Shingles Vaccination


What is Shingles?

Shingles is a painful skin disorder caused by the varicella zoster virus. This is the same virus that causes the chicken pox. Once a person develops then beats the chicken pox, the varicella zoster virus remains in the body, dormant until, for unknown reasons, it reactivates many years into a person's life. The resulting condition is called shingles.

About 1 million cases of shingles are diagnosed in the United States each year. Typically people only come down with shingles once in their lives.

Lymphoma patients as well as organ transplant patients can be particularly susceptible to shingles, since their immune systems are compromised, allowing for the virus to reactivate. For this reason, shingles is generally diagnosed in people 60 or older.

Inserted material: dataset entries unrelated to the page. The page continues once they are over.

Lemma set_table_ok st kss db ks di slot d' :
  slots_repr st kss -> kss !! db = Some ks -> db_slot_infos st !! db = Some di ->
  (slot < length (slotkey_tables di))%nat -> table_repr st ks slot d' ->
  slots_repr (set_info st db (set_table di slot d')) kss.
Proof.
  intros Hst Hks Hdi Hslot Ht. rewrite <- (list_insert_id kss db ks Hks).
  destruct (state_lookup _ _ _ _ Hst Hks) as (di0 & Hdi0 & Hdb). rewrite Hdi in Hdi0. injection Hdi0 as <-.
  eapply state_update; [done..|]. split; cbn [set_table slotkey_tables tagged_key_list].
  - rewrite length_insert. apply (db_count _ _ _ Hdb).
  - apply (tables_update st ks ks); [apply (db_table _ _ _ Hdb)|done|done|done].
  - apply (db_tagged _ _ _ Hdb).
Qed.

(** A valid pair of a database and a slot. *)
Definition pair_ok st (db slot : Z) : Prop :=
  0 <= db < databases (g_slots_meta_info st) ∧ 0 <= slot < hash_slots_size (g_slots_meta_info st).

Lemma table_at_ok st kss db slot :
  slots_repr st kss -> pair_ok st db slot ->
  ∃ di d ks, db_slot_infos st !! Z.to_nat db = Some di ∧ slotkey_tables di !! Z.to_nat slot = Some d ∧
    kss !! Z.to_nat db = Some ks ∧ table_repr st ks (Z.to_nat slot) d.
Proof.
  intros Hst [Hdb Hslot]. pose proof (sr_databases _ _ Hst) as Hn.
  destruct (lookup_lt_is_Some_2 (db_slot_infos st) (Z.to_nat db)) as [di Hdi]; [lia|].
  destruct (Forall2_lookup_l _ _ _ _ _ (sr_dbs _ _ Hst) Hdi) as (ks & Hks & Hr).
  destruct (lookup_lt_is_Some_2 (slotkey_tables di) (Z.to_nat slot)) as [d Hd].
  { rewrite (db_count _ _ _ Hr). lia. }
  exists di, d, ks. split_and!; [done..|]. by apply (db_table _ _ _ Hr).
Qed.

(** A table replaced by one with the same content. *)
Lemma same_table_ok st kss db slot di d d' ks :
  slots_repr st kss -> db_slot_infos st !! Z.to_nat db = Some di ->
  slotkey_tables di !! Z.to_nat slot = Some d -> kss !! Z.to_nat db = Some ks ->
  table_repr st ks (Z.to_nat slot) d -> dict_wf content d' ->
  dict_map content d' = dict_map content d -> d_type d' = d_type d ->
  ∃ st', set_table_at st db slot d' = Some st' ∧ slots_repr st' kss ∧
    g_slots_meta_info st' = g_slots_meta_info st.
Proof.
  intros Hst Hdi Hd Hks (_ & ET & Hdom) Hwf Em Ed. unfold set_table_at. rewrite Hdi.
  cbn [mbind option_bind]. eexists. split; [reflexivity|]. split; [|done].
  eapply set_table_ok; [done..|by eapply lookup_lt_Some|].
  split_and!; [done|congruence|by rewrite Em].
Qed.

Lemma try_resize_ok st kss db slot :
  slots_repr st kss -> small kss -> pair_ok st db slot ->
  ∃ st', tryResizeDbSlotHashTables st db slot = Some st' ∧ slots_repr st' kss ∧
    g_slots_meta_info st' = g_slots_meta_info st.
Proof using HR.
  intros Hst Hsm Hp. destruct (table_at_ok st kss db slot Hst Hp) as (di & d & ks & Hdi & Hd & Hks & Ht).
  unfold tryResizeDbSlotHashTables, table_at. rewrite Hdi. cbn [mbind option_bind].
  rewrite Hd. cbn [mbind option_bind]. destruct (htNeedsResize d); [|by exists st].
  pose proof (table_entries _ _ _ _ Ht) as Hle. pose proof (Forall_lookup_1 _ _ _ _ Hsm Hks) as Hks'.
  cbv beta in Hks'. pose proof (proj1 Ht) as Hwf.
  destruct (dict_resize_ok content (dict_can_resize st) d Hwf) as (r & d' & E & Hwf' & Em & _).
  { rewrite (wf_used _ _ (wf_ht0 _ _ Hwf)). unfold entries in Hle. rewrite length_app in Hle. lia. }
  rewrite E. cbn [mbind option_bind].
  apply (same_table_ok st kss db slot di d d' ks); try done. by eapply resize_type.
Qed.

Lemma incrementally_rehash_ok st kss db slot clock :
  slots_repr st kss -> pair_ok st db slot ->
  ∃ r st', incrementallyDbSlotRehash st db slot clock = Some (r, st') ∧ slots_repr st' kss ∧
    g_slots_meta_info st' = g_slots_meta_info st.
Proof using HR.
  intros Hst Hp. destruct (table_at_ok st kss db slot Hst Hp) as (di & d & ks & Hdi & Hd & Hks & Ht).
  unfold incrementallyDbSlotRehash, table_at. rewrite Hdi. cbn [mbind option_bind].
  rewrite Hd. cbn [mbind option_bind]. destruct (dictIsRehashing d); [|by exists 0, st].
  destruct (rehash_ms_total content d 1 clock (proj1 Ht)) as (n & d' & -> & Hwf' & Hsc).
  cbn [mbind option_bind].
  destruct (same_table_ok st kss db slot di d d' ks) as (st' & -> & Hst' & Hm); try done.
  - apply same_content_map; [apply Ht|done].
  - apply Hsc.
  - cbn [mbind option_bind]. by exists 1, st'.
Qed.

(** The counters of the cron loop, each below its modulus. *)
Definition cron_ok st (cs : cron_statics) : Prop :=
  0 <= resize_db cs < databases (g_slots_meta_info st) ∧
  0 <= resize_db_slot cs < hash_slots_size (g_slots_meta_info st) ∧
  0 <= rehash_db cs < databases (g_slots_meta_info st).

Lemma next_index i n : 0 < n < 2 ^ 31 -> 0 <= i < n -> ∃ j, umod (u32 (i + 1)) n = Some j ∧ 0 <= j < n.
Proof.
  intros Hn Hi. unfold umod. rewrite u32_small, decide_False by lia. eexists. split; [reflexivity|].
  apply Z.mod_pos_bound. lia.
Qed.

Definition meta_ok st : Prop :=
  1 <= hash_slots_size (g_slots_meta_info st) <= 65536 ∧ 0 < databases (g_slots_meta_info st) < 2 ^ 31.

Lemma resize_slots_ok n st kss db slot :
  slots_repr st kss -> small kss -> meta_ok st -> pair_ok st db slot ->
  ∃ slot' st', resize_slots n st db slot = Some (slot', st') ∧ slots_repr st' kss ∧
    g_slots_meta_info st' = g_slots_meta_info st ∧ pair_ok st' db slot'.
Proof using HR.
  revert st slot. induction n as [|n IH]; intros st slot Hst Hsm Hm Hp; cbn [resize_slots]; [by exists slot, st|].
  destruct (try_resize_ok st kss db slot Hst Hsm Hp) as (st1 & -> & Hst1 & Em). cbn [mbind option_bind].
  pose proof Hp as [Hdb Hslot]. rewrite Em.
  destruct (next_index slot (hash_slots_size (g_slots_meta_info st))) as (slot1 & -> & Hr);
    [destruct Hm; lia|done|]. cbn [mbind option_bind].
  destruct (IH st1 slot1 Hst1 Hsm) as (slot' & st' & E & Hst' & Em' & Hp');
    [unfold meta_ok; by rewrite Em|unfold pair_ok; by rewrite Em|].
  exists slot', st'. exact (conj E (conj Hst' (conj (eq_trans Em' Em) Hp'))).
Qed.

Lemma resize_dbs_ok n slots st kss db slot :
  slots_repr st kss -> small kss -> meta_ok st -> pair_ok st db slot ->
  ∃ db' slot' st', resize_dbs n slots st db slot = Some (db', slot', st') ∧ slots_repr st' kss ∧
    g_slots_meta_info st' = g_slots_meta_info st ∧ pair_ok st' db' slot'.
Proof using HR.
  revert st db slot. induction n as [|n IH]; intros st db slot Hst Hsm Hm Hp; cbn [resize_dbs];
    [by exists db, slot, st|].
  destruct (resize_slots_ok slots st kss db slot Hst Hsm Hm Hp) as (slot1 & st1 & -> & Hst1 & Em & [Hdb Hslot]).
  cbn [mbind option_bind]. pose proof (proj2 Hm) as Hdbs. rewrite <- Em in Hdbs.
  rewrite (u32_small (databases _)) by lia.
  destruct (next_index db (databases (g_slots_meta_info st1)) Hdbs Hdb) as (db1 & -> & Hr).
  cbn [mbind option_bind].
  destruct (IH st1 db1 slot1 Hst1 Hsm) as (db' & slot' & st' & E & Hst' & Em' & Hp');
    [unfold meta_ok; by rewrite Em|by split|].
  exists db', slot', st'. exact (conj E (conj Hst' (conj (eq_trans Em' Em) Hp'))).
Qed.

Lemma rehash_slots_ok n st kss db slot clock :
  slots_repr st kss -> meta_ok st -> 0 <= db < databases (g_slots_meta_info st) ->
  0 <= slot -> slot + Z.of_nat n <= hash_slots_size (g_slots_meta_info st) ->
  ∃ done' db' st', rehash_slots n st db slot clock = Some (done', db', st') ∧ slots_repr st' kss ∧
    g_slots_meta_info st' = g_slots_meta_info st ∧ 0 <= db' < databases (g_slots_meta_info st).
Proof using HR.
  revert st db slot. induction n as [|n IH]; intros st db slot Hst Hm Hdb Hslot Hn; cbn [rehash_slots];
    [by exists false, db, st|].
  assert (pair_ok st db slot) as Hp by (split; lia).
  destruct (incrementally_rehash_ok st kss db slot clock Hst Hp) as (r & st1 & -> & Hst1 & Em).
  cbn [mbind option_bind]. case_decide; [rewrite <- Em; by exists true, db, st1; rewrite Em|].
  rewrite Em. destruct Hm as [Hm1 Hm2]. rewrite (u32_small (databases _)) by lia.
  destruct (next_index db (databases (g_slots_meta_info st)) Hm2 Hdb) as (db1 & -> & Hr).
  cbn [mbind option_bind].
  destruct (IH st1 db1 (slot + 1) Hst1) as (d' & db' & st' & E & Hst' & Em' & Hdb');
    [by unfold meta_ok; rewrite Em|by rewrite Em|lia|rewrite Em; lia|].
  rewrite Em in Em', Hdb'. exists d', db', st'. exact (conj E (conj Hst' (conj Em' Hdb'))).
Qed.

Lemma rehash_dbs_ok n slots st kss db clock :
  slots_repr st kss -> meta_ok st -> 0 <= db < databases (g_slots_meta_info st) ->
  Z.of_nat slots <= hash_slots_size (g_slots_meta_info st) ->
  ∃ db' st', rehash_dbs n slots st db clock = Some (db', st') ∧ slots_repr st' kss ∧
    g_slots_meta_info st' = g_slots_meta_info st ∧ 0 <= db' < databases (g_slots_meta_info st).
Proof using HR.
  revert st db. induction n as [|n IH]; intros st db Hst Hm Hdb Hs; cbn [rehash_dbs]; [by exists db, st|].
  destruct (rehash_slots_ok slots st kss db 0 clock Hst Hm Hdb) as (d & db1 & st1 & -> & Hst1 & Em & Hdb1);
    [lia|lia|].
  cbn [mbind option_bind]. destruct d; [by exists db1, st1|].
  destruct (IH st1 db1 Hst1) as (db' & st' & E & Hst' & Em' & Hdb');
    [by unfold meta_ok; rewrite Em|by rewrite Em|by rewrite Em|].
  rewrite Em in Em', Hdb'. exists db', st'. exact (conj E (conj Hst' (conj Em' Hdb'))).
Qed.

Lemma db_slot_cron_ok st kss cs active clock :
  slots_repr st kss -> small kss -> meta_ok st -> cron_ok st cs ->
  ∃ st' cs', dbSlotCron st cs active clock = Some (st', cs') ∧ slots_repr st' kss ∧
    g_slots_meta_info st' = g_slots_meta_info st ∧ cron_ok st' cs'.
Proof using HR.
  intros Hst Hsm Hm (H1 & H2 & H3). unfold dbSlotCron.
  destruct (resize_dbs_ok (Z.to_nat (Z.min CRON_DBS_PER_CALL (databases (g_slots_meta_info st))))
    (Z.to_nat (Z.min CRON_DB_SLOTS_PER_CALL (i32 (hash_slots_size (g_slots_meta_info st)))))
    st kss (resize_db cs) (resize_db_slot cs) Hst Hsm Hm (conj H1 H2))
    as (db1 & slot1 & st1 & -> & Hst1 & Em & [Hp1 Hp2]). cbn [mbind option_bind].
  destruct (_ || _).
  - exists st1, (Cron db1 slot1 (rehash_db cs)). do 3 (split; [done|]). rewrite Em in Hp1, Hp2.
    unfold cron_ok. rewrite Em. done.
  - pose proof (proj1 Hm) as Hsz. rewrite (i32_small (hash_slots_size _)) by lia.
    destruct (rehash_dbs_ok (Z.to_nat (databases (g_slots_meta_info st)))
      (Z.to_nat (hash_slots_size (g_slots_meta_info st))) st1 kss (rehash_db cs) clock Hst1)
      as (hdb & st2 & -> & Hst2 & Em2 & Hh); [by unfold meta_ok; rewrite Em|by rewrite Em|rewrite Em; lia|].
    cbn [mbind option_bind]. rewrite Em in Hp1, Hp2, Hh, Em2.
    exists st2, (Cron db1 slot1 hdb). do 3 (split; [done|]). unfold cron_ok. rewrite Em2. done.
Qed.
End props.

Vaccination against shingles

For people aged 60 and older, the shingles vaccine Zostavax was recommended by the Advisory Committee on Immunization Practices (ACIP) in 2006 to reduce the risk of shingles in that patient population.

The US FDA has approved Zostavax for people aged 50 and older, although the US Centers for Disease Control do not have a published recommendation on routine use of the vaccine in this population.

Who Should Not Get the Vaccine

There are some people who the CDC urges against getting the shingles vaccine (although the reader is always urged to discuss this with their health professional) and they are:

People with severe allergies, especially with allergies to gelatin or neomycin.

People with weakened immune systems, including:
- HIV/AIDS patients
- Patients on steroids
- Pregnant women
- Patients currently undergoing anti-cancer treatments such as chemotherapy and radiotherapy
- Patients with lymphoma or leukemia.